= Beginning of Section =

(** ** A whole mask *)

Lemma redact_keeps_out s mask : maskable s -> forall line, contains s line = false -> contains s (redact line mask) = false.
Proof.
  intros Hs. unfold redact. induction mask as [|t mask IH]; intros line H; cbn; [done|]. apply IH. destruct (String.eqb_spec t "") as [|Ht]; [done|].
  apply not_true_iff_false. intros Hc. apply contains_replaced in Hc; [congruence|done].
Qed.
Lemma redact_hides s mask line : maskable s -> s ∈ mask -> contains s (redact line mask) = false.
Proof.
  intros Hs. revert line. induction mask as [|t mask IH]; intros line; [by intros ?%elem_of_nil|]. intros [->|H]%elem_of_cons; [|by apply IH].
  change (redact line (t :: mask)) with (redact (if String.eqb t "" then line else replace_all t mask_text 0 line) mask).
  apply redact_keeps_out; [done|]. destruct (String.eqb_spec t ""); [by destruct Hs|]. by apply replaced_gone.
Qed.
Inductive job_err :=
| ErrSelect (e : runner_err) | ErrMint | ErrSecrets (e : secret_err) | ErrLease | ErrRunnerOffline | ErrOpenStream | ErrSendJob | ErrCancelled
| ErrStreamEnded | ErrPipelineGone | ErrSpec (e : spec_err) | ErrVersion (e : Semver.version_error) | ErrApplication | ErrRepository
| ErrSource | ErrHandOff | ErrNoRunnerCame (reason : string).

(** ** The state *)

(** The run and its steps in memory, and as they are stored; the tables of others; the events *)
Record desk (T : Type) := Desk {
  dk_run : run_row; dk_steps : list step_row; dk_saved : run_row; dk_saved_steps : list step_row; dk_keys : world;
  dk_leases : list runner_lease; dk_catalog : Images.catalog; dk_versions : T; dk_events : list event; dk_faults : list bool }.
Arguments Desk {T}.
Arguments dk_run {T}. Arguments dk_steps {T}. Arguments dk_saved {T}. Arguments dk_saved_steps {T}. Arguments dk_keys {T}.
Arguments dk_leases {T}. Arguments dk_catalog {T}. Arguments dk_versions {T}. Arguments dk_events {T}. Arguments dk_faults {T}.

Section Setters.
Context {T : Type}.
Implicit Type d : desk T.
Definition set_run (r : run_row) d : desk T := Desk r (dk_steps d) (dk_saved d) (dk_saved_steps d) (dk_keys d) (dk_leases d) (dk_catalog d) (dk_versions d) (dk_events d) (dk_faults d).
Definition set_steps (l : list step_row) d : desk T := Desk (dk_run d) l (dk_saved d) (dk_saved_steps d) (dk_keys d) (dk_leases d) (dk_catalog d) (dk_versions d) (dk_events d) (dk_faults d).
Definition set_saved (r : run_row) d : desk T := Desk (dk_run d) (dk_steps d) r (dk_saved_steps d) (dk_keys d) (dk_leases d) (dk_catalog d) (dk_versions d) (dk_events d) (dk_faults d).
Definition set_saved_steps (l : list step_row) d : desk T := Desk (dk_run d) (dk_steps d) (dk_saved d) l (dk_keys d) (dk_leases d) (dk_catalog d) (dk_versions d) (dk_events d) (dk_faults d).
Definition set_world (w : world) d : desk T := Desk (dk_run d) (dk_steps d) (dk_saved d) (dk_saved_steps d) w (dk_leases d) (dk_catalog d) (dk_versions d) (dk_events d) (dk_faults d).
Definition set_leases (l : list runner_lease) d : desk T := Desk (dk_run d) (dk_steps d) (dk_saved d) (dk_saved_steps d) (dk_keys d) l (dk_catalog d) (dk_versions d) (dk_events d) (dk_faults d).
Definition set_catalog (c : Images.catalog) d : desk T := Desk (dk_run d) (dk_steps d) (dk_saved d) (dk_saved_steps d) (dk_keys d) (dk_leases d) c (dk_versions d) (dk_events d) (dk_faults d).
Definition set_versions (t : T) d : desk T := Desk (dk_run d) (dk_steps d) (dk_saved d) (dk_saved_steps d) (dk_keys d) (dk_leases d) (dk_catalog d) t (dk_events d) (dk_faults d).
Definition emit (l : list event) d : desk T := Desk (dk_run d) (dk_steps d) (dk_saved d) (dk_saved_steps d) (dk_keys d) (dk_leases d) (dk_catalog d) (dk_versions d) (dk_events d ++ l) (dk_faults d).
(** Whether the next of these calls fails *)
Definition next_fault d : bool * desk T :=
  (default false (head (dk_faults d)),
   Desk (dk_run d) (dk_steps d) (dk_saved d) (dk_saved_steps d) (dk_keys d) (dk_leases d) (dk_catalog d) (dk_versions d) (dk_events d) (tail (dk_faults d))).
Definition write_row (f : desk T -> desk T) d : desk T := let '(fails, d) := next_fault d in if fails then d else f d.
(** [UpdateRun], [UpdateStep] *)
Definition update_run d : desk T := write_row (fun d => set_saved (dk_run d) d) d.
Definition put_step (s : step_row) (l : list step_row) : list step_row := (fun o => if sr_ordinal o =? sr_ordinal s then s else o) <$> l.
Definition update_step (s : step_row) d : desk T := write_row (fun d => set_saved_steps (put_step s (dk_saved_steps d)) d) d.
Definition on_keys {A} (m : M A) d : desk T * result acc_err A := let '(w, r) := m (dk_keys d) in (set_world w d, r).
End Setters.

= End of Section =
= Beginning of Section =

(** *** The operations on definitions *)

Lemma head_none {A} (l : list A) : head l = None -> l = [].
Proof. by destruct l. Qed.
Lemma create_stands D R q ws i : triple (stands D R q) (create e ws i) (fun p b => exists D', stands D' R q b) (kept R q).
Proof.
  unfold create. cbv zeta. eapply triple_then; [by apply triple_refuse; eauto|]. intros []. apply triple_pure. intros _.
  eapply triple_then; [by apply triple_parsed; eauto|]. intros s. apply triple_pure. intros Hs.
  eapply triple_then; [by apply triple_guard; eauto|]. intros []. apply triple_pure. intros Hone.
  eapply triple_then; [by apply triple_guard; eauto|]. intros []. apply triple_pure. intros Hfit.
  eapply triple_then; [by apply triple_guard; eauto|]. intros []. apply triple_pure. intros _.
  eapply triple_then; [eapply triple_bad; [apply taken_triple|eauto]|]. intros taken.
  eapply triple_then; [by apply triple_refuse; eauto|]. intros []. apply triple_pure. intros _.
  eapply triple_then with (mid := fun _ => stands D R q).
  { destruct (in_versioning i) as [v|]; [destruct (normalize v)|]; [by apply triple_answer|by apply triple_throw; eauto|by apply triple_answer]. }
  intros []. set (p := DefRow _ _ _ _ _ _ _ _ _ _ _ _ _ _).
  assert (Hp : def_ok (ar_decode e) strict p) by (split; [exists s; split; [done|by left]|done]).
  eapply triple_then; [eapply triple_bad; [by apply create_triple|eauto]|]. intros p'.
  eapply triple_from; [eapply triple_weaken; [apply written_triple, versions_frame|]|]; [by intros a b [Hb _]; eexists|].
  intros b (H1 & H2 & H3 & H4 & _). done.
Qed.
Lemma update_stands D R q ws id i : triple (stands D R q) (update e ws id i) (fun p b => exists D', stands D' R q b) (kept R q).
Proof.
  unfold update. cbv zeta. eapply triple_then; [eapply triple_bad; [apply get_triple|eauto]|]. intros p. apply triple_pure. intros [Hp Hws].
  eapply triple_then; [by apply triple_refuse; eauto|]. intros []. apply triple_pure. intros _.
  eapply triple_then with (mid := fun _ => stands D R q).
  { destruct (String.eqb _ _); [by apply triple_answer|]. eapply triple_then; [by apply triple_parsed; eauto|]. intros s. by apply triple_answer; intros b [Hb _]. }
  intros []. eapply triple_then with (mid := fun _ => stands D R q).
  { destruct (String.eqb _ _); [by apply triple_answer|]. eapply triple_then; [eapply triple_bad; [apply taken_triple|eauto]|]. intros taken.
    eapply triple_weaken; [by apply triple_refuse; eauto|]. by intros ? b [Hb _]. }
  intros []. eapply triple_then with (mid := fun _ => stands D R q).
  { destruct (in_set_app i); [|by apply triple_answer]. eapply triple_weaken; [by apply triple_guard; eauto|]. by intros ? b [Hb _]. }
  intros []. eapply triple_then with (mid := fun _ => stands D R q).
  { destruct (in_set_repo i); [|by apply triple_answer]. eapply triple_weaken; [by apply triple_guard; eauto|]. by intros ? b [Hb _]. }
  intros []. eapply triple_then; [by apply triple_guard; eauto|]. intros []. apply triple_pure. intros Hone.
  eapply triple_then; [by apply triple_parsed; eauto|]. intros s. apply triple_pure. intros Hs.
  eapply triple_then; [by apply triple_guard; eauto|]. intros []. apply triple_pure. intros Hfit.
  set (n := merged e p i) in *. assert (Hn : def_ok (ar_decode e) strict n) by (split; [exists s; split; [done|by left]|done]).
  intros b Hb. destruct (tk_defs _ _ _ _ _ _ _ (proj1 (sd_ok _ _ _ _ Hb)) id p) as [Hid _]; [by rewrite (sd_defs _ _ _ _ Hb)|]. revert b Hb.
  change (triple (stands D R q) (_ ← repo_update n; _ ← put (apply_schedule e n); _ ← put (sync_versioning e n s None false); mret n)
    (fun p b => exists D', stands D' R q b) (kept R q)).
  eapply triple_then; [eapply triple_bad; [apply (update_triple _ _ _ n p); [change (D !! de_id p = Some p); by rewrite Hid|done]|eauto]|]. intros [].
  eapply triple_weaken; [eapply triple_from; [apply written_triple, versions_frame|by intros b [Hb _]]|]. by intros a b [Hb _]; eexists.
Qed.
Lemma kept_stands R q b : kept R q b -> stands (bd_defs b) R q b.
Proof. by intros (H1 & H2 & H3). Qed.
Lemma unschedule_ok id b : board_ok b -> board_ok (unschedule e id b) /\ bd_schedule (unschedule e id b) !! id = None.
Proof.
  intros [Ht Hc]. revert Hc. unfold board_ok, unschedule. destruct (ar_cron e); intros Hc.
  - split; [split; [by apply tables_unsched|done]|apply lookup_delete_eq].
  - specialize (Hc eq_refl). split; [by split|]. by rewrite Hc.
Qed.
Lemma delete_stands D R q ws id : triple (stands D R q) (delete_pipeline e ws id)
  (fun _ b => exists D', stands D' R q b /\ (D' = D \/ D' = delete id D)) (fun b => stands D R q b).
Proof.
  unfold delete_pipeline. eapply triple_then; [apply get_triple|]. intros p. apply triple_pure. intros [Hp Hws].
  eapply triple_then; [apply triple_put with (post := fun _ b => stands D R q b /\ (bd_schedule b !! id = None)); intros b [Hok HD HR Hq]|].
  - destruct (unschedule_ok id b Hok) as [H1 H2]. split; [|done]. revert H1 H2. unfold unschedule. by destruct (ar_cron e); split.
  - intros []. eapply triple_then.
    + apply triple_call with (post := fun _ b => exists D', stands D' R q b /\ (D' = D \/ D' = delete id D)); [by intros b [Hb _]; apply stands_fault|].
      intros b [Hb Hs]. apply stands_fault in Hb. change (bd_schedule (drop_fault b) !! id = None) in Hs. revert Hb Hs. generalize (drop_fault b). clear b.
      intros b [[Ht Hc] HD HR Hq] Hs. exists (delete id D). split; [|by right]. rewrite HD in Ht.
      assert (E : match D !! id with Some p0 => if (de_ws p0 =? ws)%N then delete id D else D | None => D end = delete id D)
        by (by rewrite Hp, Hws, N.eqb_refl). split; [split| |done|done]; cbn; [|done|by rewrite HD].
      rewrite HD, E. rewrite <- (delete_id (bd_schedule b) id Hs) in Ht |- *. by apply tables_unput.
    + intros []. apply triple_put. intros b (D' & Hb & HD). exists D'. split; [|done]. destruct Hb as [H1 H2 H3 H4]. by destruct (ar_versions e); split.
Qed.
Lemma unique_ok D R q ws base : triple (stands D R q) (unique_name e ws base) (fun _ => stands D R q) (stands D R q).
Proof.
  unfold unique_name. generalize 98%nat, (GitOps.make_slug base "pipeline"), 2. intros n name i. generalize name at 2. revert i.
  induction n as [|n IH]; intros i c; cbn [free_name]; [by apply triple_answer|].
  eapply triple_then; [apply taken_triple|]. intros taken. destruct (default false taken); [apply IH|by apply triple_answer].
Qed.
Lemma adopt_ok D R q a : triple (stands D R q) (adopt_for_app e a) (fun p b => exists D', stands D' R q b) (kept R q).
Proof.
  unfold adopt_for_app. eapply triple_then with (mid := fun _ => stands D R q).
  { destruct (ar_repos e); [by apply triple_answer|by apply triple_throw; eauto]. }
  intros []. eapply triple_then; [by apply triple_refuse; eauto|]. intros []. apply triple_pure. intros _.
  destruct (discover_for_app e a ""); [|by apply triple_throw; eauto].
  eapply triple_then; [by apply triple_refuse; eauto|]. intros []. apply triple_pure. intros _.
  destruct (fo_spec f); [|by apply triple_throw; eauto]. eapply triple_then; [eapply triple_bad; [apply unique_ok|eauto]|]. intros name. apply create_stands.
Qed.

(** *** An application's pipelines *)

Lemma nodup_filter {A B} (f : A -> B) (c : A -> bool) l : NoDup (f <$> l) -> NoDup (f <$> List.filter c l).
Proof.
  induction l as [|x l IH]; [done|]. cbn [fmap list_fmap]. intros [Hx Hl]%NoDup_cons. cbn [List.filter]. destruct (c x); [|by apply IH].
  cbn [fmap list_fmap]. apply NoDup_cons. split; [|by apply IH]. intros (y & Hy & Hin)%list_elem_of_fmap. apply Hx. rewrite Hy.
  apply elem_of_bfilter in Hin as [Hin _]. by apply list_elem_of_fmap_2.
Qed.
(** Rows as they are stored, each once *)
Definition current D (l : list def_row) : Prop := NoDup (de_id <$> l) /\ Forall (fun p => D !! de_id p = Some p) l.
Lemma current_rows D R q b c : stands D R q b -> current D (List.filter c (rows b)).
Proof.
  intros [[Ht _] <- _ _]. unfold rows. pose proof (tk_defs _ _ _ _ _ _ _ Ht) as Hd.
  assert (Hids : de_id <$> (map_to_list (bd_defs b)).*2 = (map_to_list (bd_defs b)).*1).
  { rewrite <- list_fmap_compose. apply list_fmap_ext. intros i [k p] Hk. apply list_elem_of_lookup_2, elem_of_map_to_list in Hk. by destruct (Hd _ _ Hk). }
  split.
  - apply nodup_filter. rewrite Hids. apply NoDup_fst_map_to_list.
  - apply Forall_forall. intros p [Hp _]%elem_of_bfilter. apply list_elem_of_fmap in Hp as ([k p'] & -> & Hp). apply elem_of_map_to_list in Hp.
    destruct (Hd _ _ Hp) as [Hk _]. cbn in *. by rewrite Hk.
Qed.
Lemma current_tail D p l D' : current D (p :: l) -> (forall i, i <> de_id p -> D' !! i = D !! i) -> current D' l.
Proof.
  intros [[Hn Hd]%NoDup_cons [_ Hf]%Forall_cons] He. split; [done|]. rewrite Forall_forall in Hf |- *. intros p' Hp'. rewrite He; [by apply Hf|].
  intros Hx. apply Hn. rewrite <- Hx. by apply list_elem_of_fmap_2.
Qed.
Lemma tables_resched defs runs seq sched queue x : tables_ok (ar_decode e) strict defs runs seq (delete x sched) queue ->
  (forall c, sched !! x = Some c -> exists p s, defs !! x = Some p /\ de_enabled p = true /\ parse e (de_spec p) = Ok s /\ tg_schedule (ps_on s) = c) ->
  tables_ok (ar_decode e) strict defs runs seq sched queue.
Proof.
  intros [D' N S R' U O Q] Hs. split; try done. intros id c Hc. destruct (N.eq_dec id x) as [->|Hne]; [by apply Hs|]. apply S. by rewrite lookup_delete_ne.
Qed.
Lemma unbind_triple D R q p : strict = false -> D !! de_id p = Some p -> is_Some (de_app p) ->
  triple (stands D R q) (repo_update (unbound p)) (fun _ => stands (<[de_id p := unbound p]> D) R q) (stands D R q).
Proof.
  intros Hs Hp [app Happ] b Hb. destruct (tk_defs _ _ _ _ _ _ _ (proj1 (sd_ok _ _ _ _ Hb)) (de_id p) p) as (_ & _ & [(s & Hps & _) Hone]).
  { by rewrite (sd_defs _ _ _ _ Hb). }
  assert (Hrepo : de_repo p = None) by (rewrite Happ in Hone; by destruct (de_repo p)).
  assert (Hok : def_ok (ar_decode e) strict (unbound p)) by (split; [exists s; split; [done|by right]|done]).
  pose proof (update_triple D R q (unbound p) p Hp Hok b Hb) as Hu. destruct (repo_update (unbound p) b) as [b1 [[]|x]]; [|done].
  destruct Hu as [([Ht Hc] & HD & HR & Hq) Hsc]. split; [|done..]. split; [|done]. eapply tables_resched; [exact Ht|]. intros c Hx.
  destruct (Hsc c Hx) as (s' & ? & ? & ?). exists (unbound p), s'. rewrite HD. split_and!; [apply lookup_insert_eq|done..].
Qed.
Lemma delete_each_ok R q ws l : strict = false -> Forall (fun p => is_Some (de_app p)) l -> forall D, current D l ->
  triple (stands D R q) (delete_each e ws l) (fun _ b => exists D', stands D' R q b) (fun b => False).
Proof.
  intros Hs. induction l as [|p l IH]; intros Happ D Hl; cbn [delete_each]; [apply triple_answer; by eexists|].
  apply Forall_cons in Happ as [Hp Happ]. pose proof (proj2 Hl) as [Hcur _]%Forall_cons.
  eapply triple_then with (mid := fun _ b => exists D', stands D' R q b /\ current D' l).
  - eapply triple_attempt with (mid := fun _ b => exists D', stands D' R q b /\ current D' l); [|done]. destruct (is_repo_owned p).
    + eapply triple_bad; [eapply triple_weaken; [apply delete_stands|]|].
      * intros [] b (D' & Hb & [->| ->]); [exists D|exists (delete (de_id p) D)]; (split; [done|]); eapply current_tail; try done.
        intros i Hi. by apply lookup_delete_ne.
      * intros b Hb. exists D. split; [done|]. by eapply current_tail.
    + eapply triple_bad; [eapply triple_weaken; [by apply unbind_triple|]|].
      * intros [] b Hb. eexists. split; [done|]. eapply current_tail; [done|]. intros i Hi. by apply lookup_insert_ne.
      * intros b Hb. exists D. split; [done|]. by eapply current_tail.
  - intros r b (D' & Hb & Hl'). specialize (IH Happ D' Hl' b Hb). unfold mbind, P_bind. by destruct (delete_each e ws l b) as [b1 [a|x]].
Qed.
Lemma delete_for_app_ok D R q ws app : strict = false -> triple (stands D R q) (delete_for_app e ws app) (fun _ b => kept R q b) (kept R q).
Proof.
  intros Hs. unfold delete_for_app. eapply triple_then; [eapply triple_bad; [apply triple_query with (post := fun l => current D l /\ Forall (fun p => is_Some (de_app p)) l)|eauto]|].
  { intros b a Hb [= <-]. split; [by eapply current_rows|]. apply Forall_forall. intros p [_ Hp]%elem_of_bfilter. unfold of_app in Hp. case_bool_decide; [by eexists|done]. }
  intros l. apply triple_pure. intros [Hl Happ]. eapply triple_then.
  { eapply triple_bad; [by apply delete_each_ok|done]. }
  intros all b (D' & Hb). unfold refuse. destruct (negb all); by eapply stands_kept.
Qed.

= End of Section =

▶ **Problem details**:
Everything above from the line containing "(** ** The state *)" down to the line containing "Section Setters." should be copied exactly, both end lines included, and nothing else.

▶ **Answer space**:
(** ** The state *)

(** The run and its steps in memory, and as they are stored; the tables of others; the events *)
Record desk (T : Type) := Desk {
  dk_run : run_row; dk_steps : list step_row; dk_saved : run_row; dk_saved_steps : list step_row; dk_keys : world;
  dk_leases : list runner_lease; dk_catalog : Images.catalog; dk_versions : T; dk_events : list event; dk_faults : list bool }.
Arguments Desk {T}.
Arguments dk_run {T}. Arguments dk_steps {T}. Arguments dk_saved {T}. Arguments dk_saved_steps {T}. Arguments dk_keys {T}.
Arguments dk_leases {T}. Arguments dk_catalog {T}. Arguments dk_versions {T}. Arguments dk_events {T}. Arguments dk_faults {T}.

Section Setters.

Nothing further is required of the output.